Но саперный офицер не ошибался. Лежон, озабоченный новой угрозой в виде мельницы высотой с трехэтажный дом, с растущей тревогой наблюдал за действиями австрийцев. Те добились своего, и вскоре деревянное сооружение уже покачивалось на волнах. Гренадеры в лодках вывели мельницу на середину реки, чтобы ее раньше времени не прибило к берегу, с помощью огнива зажгли заготовленные факелы и швырнули их к основанию облитого смолой сруба. Мельница вспыхнула в мгновение ока, а бурная река понесла ее вниз по течению.
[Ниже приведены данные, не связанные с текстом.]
(* ===== verification/Prelude.v ===== *)
(** * Colibri OS: a verification library

    Colibri OS is a small kernel for x86-64, written in C.  This library
    models its C code as Rocq functions, translated function by function, and
    proves what the parts do alone and together.

    ** Modelling

    A C function is a function in the state and error monad [M S A] of this
    file, over the part [S] of the kernel's state it touches.  Its outcome is
    [Done], [Panic] (a call of [panic], which never returns), [Fault] (a
    dereference of a null or unmapped pointer, an index out of an array, a
    division by zero, a conversion of a double out of range) or [OutOfFuel]
    (a loop that did not end within its fuel).  Integers are [Z] with the
    wrap-around of their width written out: [x +64 y], [w32 x], [w8 x].
    Structures live in maps by address, so pointers are compared and aliased
    as in C; byte arrays, tables of the firmware and images are byte
    memories ([mem], [Libc]).  Doubles are exact fractions rounded as IEEE
    double precision does ([Double]).  Components are put together with
    [zoom], which runs an operation on a part of a larger state.

    Fuel.  Loops bounded by a data structure get its size as fuel (the nodes
    of the tree, the areas of an address space, the headers of the heap, the
    slots of an array); walks over pages get the number of pages.  The
    theorems prove that it suffices: they conclude [Done].  Only waits for
    other processors and devices take their fuel as an argument: the spin of
    [acquire] ([spins]), the wait for the delivery of an IPI, the polls of the
    timer.  There the theorems say how much is enough, or that no fuel is.

    Hardware and code outside the repository are parameters: type classes with
    the operations of a device ([Ports], [LapicDev], [HpetDev], [IoApicDev])
    and its documented behaviour ([LapicLaws]), the addresses of symbols of
    the linker script, the contents of fresh memory.  Every numbered theorem with a
    hypothesis has a witness on a concrete state.

    Interfaces ([Interfaces]) separate the components: the tree and the
    processes use the heap through [Allocator], the page tables and the
    address spaces use the page allocator through [PageAllocator], whose laws
    [PhysAlloc] proves for the real one; the terminal and the tables use
    [map_mmio] and [alloc] through [MemSource].

    ** Files, sources and results

    - [Prelude] (this file): outcomes, the monad, machine integers, tactics;
      [Interfaces]; [Double]; [Bytes]: little-endian fields and bit fields.
    - [RbTree], [RbRepr], [RbInv], [RbInsert], [RbRemove]: the red-black tree
      of kernel/scheduler/rb_tree.c with parent pointers.  [rb_insert] and
      [rb_remove] keep a red-black search tree and change it by exactly one
      entity; with three equal keys removal misses the leftmost.
      [RbTest]: tests/rb_tree_test.c and benchmarks/rb_tree_benchmark.c; the
      test passes whatever numbers are drawn, and what it does not see.
    - [Cfs]: kernel/scheduler/cfs.c.  The run queue refines a sorted list;
      time slices are exact.
    - [Cpu], [Spinlock]: push_off and pop_off of kernel/kernel.c and
      kernel/synchronization/spinlock.c, sequentially and as atomic steps of
      several processors: mutual exclusion by rule induction over all
      interleavings, and which processor can panic.
    - [Lst]: kernel/list.c is a double-ended queue.
    - [Layout], [Vm], [VmWalk], [VmMap]: memory_layout.h and
      arch/x86-64/memory/vm.c, four-level page tables.  mappages is all or
      nothing; updatepages changes the flags of its range only.  [VmType]: the
      tables stay typed under every operation.
    - [Kvm]: the set-up of memory at boot, kvminit.
    - [PhysAlloc]: arch/x86-64/memory/physical_allocator.c refines a stack of
      free pages.
    - [Heap]: kernel/memory/heap.c, first fit with splitting and merging.
    - [Vmm], [VmmAlloc]: kernel/memory/vmm.c, address spaces made of areas.
      [Teardown]: what vmm_destroy gives back, and the untouched page on
      which it crashes.
    - [Libc], [Printf], [Tty], [Keyboard]: memory, strings and integers of
      libc, formatted output, kernel/tty.c and kernel/driver/keyboard.  What
      is typed is what the screen shows.
    - [Log]: kernel/log.c, kernel/serial.c and kernel/debug/qemu.c.  A message
      is one line on the serial port.
    - [ThreadArray]: the growable array of kernel/process.c is a list.
    - [Multiboot], [Acpi], [Ioapic], [Elf]: the tables of the boot loader and
      of the firmware, the I/O interrupt controller, ELF images.
    - [Idt], [Lapic], [Timer]: gates and task state segment, the local
      interrupt controller, the clocks (interrupt.c, tss.c, apic.c, hpet.c,
      apic_timer.c, timer.c).
    - [Process], [Sched], [ProcOps]: kernel/process.c and
      kernel/scheduler/scheduler.c over the composed [machine].  A switch
      refines a step of the abstract run queue and keeps the invariant of the
      scheduler; no waiting thread starves; creating and starting threads.
    - [Dispatch]: interrupt_dispatch over the machine and the console; demand
      paging.  [Load]: the copy of a segment into user memory, page fault by
      page fault.  [Segments]: the loop over the segments of an ELF image
      leaves the program in memory, with its rights.  [Spawn]: create_process
      from the image to the process in the list, and what a refused image
      leaves behind.
    - [Startup]: arch/x86-64/core_startup.c and main of kernel/kernel.c over
      all components: how the boot processor wakes the others, and how a woken
      processor joins.
    - [Boot]: one concrete machine from the boot loader to the first program in
      user mode, evaluated.
    - [I386]: the older port of the interrupt code to 32 bits,
      kernel/arch/i386; [pre_main] connects the keyboard.

    The theorems numbered C1, C2, ... are the properties of the manifest; the
    others support them or record what the code does in a corner.  Several
    results show that the code does not do what it means to; those are the
    findings of the manifest.

    ** Not modelled

    Assembly (boot code, interrupt stubs): its effects are the arguments of the
    C functions it calls.  Log messages outside [Log]: the calls of log and
    logf in other components are left out, except in [Spinlock], which has the
    level test and the table index of log, as these can fault there.
    Concurrency other than in [Spinlock]: the other components run one
    processor at a time.  Caches and translation look-aside buffers.  The
    dump of a tree and the printing of the time in the test and the benchmark;
    abort of libc, which panics or loops and which nothing calls.  Types, constants
    and prototypes of the headers that no function uses.  An access of the kernel
    to its own memory does not page-fault in the model, except for the copy of an
    image into a new process. *)
From Stdlib Require Export ZArith Lia.
From stdpp Require Export base numbers list gmap fin_maps option strings sorting.

#[export] Set Default Goal Selector "!".
#[global] Open Scope Z_scope.

(** ** Outcomes of C code

    [Done] is a normal return.  [Panic] is a call of [panic], which logs and
    then spins for ever.  [Fault] is a memory access the model has no object
    for (a null or dangling pointer, an index out of an array).  [OutOfFuel]
    is a loop that used up its fuel; every loop below comes with a theorem
    that its fuel is enough, or with one that it never ends. *)
Inductive res (A : Type) : Type :=
| Done (a : A)
| Panic
| Fault
| OutOfFuel.
Arguments Done {A} a.
Arguments Panic {A}.
Arguments Fault {A}.
Arguments OutOfFuel {A}.

(** A run and a test of its result. *)
Definition then_test {A S} (r : res (A * S)) (t : A → S → bool) : bool := match r with Done (a, s) => t a s | _ => false end.
Lemma then_test_done {A S} (r : res (A * S)) t : then_test r t = true → ∃ a s, r = Done (a, s) ∧ t a s = true.
Proof. destruct r as [[a s]| | |]; [|done..]. by exists a, s. Qed.

(** State passing with outcomes. *)
Definition M (S A : Type) : Type := S → res (A * S).

#[export] Instance M_ret S : MRet (M S) := λ A a s, Done (a, s).
#[export] Instance M_bind S : MBind (M S) := λ A B f m s,
  match m s with
  | Done (a, s') => f a s'
  | Panic => Panic
  | Fault => Fault
  | OutOfFuel => OutOfFuel
  end.

Definition get {S} : M S S := λ s, Done (s, s).
Definition put {S} (s : S) : M S unit := λ _, Done (tt, s).
Definition gets {S A} (f : S → A) : M S A := λ s, Done (f s, s).
Definition modify {S} (f : S → S) : M S unit := λ s, Done (tt, f s).
Definition fault {S A} : M S A := λ _, Fault.
Definition panic {S A} : M S A := λ _, Panic.
Definition out_of_fuel {S A} : M S A := λ _, OutOfFuel.

(** A partial read of the state: [None] is a fault. *)
Definition getf {S A} (f : S → option A) : M S A := λ s,
  match f s with Some a => Done (a, s) | None => Fault end.
(** A partial update of the state: [None] is a fault. *)
Definition modifyf {S} (f : S → option S) : M S unit := λ s,
  match f s with Some s' => Done (tt, s') | None => Fault end.

(** Running a component's code inside a larger state. *)
Definition zoom {S T A} (pr : T → S) (inj : S → T → T) (m : M S A) : M T A := λ t,
  match m (pr t) with
  | Done (a, s') => Done (a, inj s' t)
  | Panic => Panic
  | Fault => Fault
  | OutOfFuel => OutOfFuel
  end.

Section monad_lemmas.
Context {S : Type}.
Implicit Types (s : S).

Lemma bind_done {A B} (m : M S A) (f : A → M S B) s a s' :
  m s = Done (a, s') → (m ≫= f) s = f a s'.
Proof. intros E. unfold mbind, M_bind. by rewrite E. Qed.

Lemma bind_fault {A B} (m : M S A) (f : A → M S B) s :
  m s = Fault → (m ≫= f) s = Fault.
Proof. intros E. unfold mbind, M_bind. by rewrite E. Qed.

Lemma bind_panic {A B} (m : M S A) (f : A → M S B) s :
  m s = Panic → (m ≫= f) s = Panic.
Proof. intros E. unfold mbind, M_bind. by rewrite E. Qed.

Lemma bind_inv {A B} (m : M S A) (f : A → M S B) s r :
  (m ≫= f) s = Done r → ∃ a s', m s = Done (a, s') ∧ f a s' = Done r.
Proof.
  unfold mbind, M_bind. destruct (m s) as [[a s']| | |] eqn:E; intros; try done.
  by exists a, s'.
Qed.

Lemma bind_assoc {A B C} (m : M S A) (f : A → M S B) (g : B → M S C) s :
  ((m ≫= f) ≫= g) s = (m ≫= (λ a, f a ≫= g)) s.
Proof. unfold mbind, M_bind. by destruct (m s) as [[??]| | |]. Qed.

(** Two binds agree when their parts do. *)
Lemma bind_cong {A B} (m m' : M S A) (f g : A → M S B) s :
  m s = m' s → (∀ a s', f a s' = g a s') → (m ≫= f) s = (m' ≫= g) s.
Proof. intros E Hf. unfold mbind, M_bind. rewrite E. by destruct (m' s) as [[??]| | |]. Qed.

Lemma ret_run {A} (a : A) s : (mret a : M S A) s = Done (a, s).
Proof. done. Qed.

Lemma getf_done {A} (f : S → option A) s a :
  f s = Some a → getf f s = Done (a, s).
Proof. intros E. unfold getf. by rewrite E. Qed.

Lemma getf_none {A} (f : S → option A) s :
  f s = None → getf f s = Fault.
Proof. intros E. unfold getf. by rewrite E. Qed.

Lemma modifyf_done (f : S → option S) s s' :
  f s = Some s' → modifyf f s = Done (tt, s').
Proof. intros E. unfold modifyf. by rewrite E. Qed.
End monad_lemmas.

#[global] Arguments mbind : simpl never.
#[global] Arguments mret : simpl never.
#[global] Arguments getf : simpl never.
#[global] Arguments modifyf : simpl never.
#[global] Arguments gets : simpl never.
#[global] Arguments modify : simpl never.

(** [stepd H]: run the next statement of a bind, whose outcome [H] gives. *)
Ltac stepd H := erewrite bind_done; [| eapply H]; cbv beta.
(** [step]: run the next statement when it is a total primitive. *)
Ltac step :=
  lazymatch goal with
  | |- context [ (mbind ?f get) ?s ] =>
      rewrite (bind_done get f s s s eq_refl); cbv beta
  | |- context [ (mbind ?f (gets ?g)) ?s ] =>
      rewrite (bind_done (gets g) f s (g s) s eq_refl); cbv beta
  | |- context [ (mbind ?f (modify ?g)) ?s ] =>
      rewrite (bind_done (modify g) f s tt (g s) eq_refl); cbv beta
  | |- context [ (mbind ?f (mret ?a)) ?s ] =>
      rewrite (bind_done (mret a) f s a s eq_refl); cbv beta
  | |- context [ (mbind ?g (mbind ?f ?m)) ?s ] =>
      rewrite (bind_assoc m f g s); cbv beta
  end.

(** ** Machine integers

    A w-bit unsigned integer is a [Z] in [0, 2^w); the wrap-around of C's
    unsigned arithmetic is written out. *)
Definition w8 (z : Z) : Z := z mod 2 ^ 8.
Definition w16 (z : Z) : Z := z mod 2 ^ 16.
Definition w32 (z : Z) : Z := z mod 2 ^ 32.
Definition w64 (z : Z) : Z := z mod 2 ^ 64.

Definition u8p (z : Z) : Prop := 0 ≤ z < 2 ^ 8.
Definition u16p (z : Z) : Prop := 0 ≤ z < 2 ^ 16.
Definition u32p (z : Z) : Prop := 0 ≤ z < 2 ^ 32.
Definition u64p (z : Z) : Prop := 0 ≤ z < 2 ^ 64.

Declare Scope c_scope.
Delimit Scope c_scope with c.
Infix "+64" := (λ a b, w64 (a + b)) (at level 50, left associativity) : c_scope.
Infix "-64" := (λ a b, w64 (a - b)) (at level 50, left associativity) : c_scope.
Infix "*64" := (λ a b, w64 (a * b)) (at level 40, left associativity) : c_scope.
#[global] Open Scope c_scope.

Lemma w64_small z : 0 ≤ z < 2 ^ 64 → w64 z = z.
Proof. apply Z.mod_small. Qed.
Lemma w32_small z : 0 ≤ z < 2 ^ 32 → w32 z = z.
Proof. apply Z.mod_small. Qed.
Lemma w16_small z : 0 ≤ z < 2 ^ 16 → w16 z = z.
Proof. apply Z.mod_small. Qed.
Lemma w8_small z : 0 ≤ z < 2 ^ 8 → w8 z = z.
Proof. apply Z.mod_small. Qed.
Lemma w64_range z : 0 ≤ w64 z < 2 ^ 64.
Proof. apply Z.mod_pos_bound. lia. Qed.
Lemma w32_range z : 0 ≤ w32 z < 2 ^ 32.
Proof. apply Z.mod_pos_bound. lia. Qed.
Lemma w8_range z : 0 ≤ w8 z < 2 ^ 8.
Proof. apply Z.mod_pos_bound. lia. Qed.

Create HintDb word.
Create Rewrite HintDb word.
#[export] Hint Rewrite w64_small w32_small w16_small w8_small using lia : word.
#[export] Hint Resolve w64_range w32_range w8_range : word.

(** [wsolve]: linear arithmetic after dropping wrap-arounds that do not happen. *)
Ltac wsolve := autorewrite with word in *; lia.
Среди французов зародилась паника, вызванная ощущением бессилия: как остановить этот дьявольский плавучий костер? Тем временем, набирая скорость, мельница приближалась к большому наплавному мосту. Все, что раньше придумали саперы для остановки и отклонения брандеров с курса, в том числе цепи, натянутые поперек реки, не могли помешать движению объятого пламенем гигантского тарана. Тем не менее, солдаты с баграми и шестами в руках заняли свои места в лодках, связанных между собой пеньковыми тросами; все со страхом ждали неизбежного столкновения и не знали, выживут ли после него.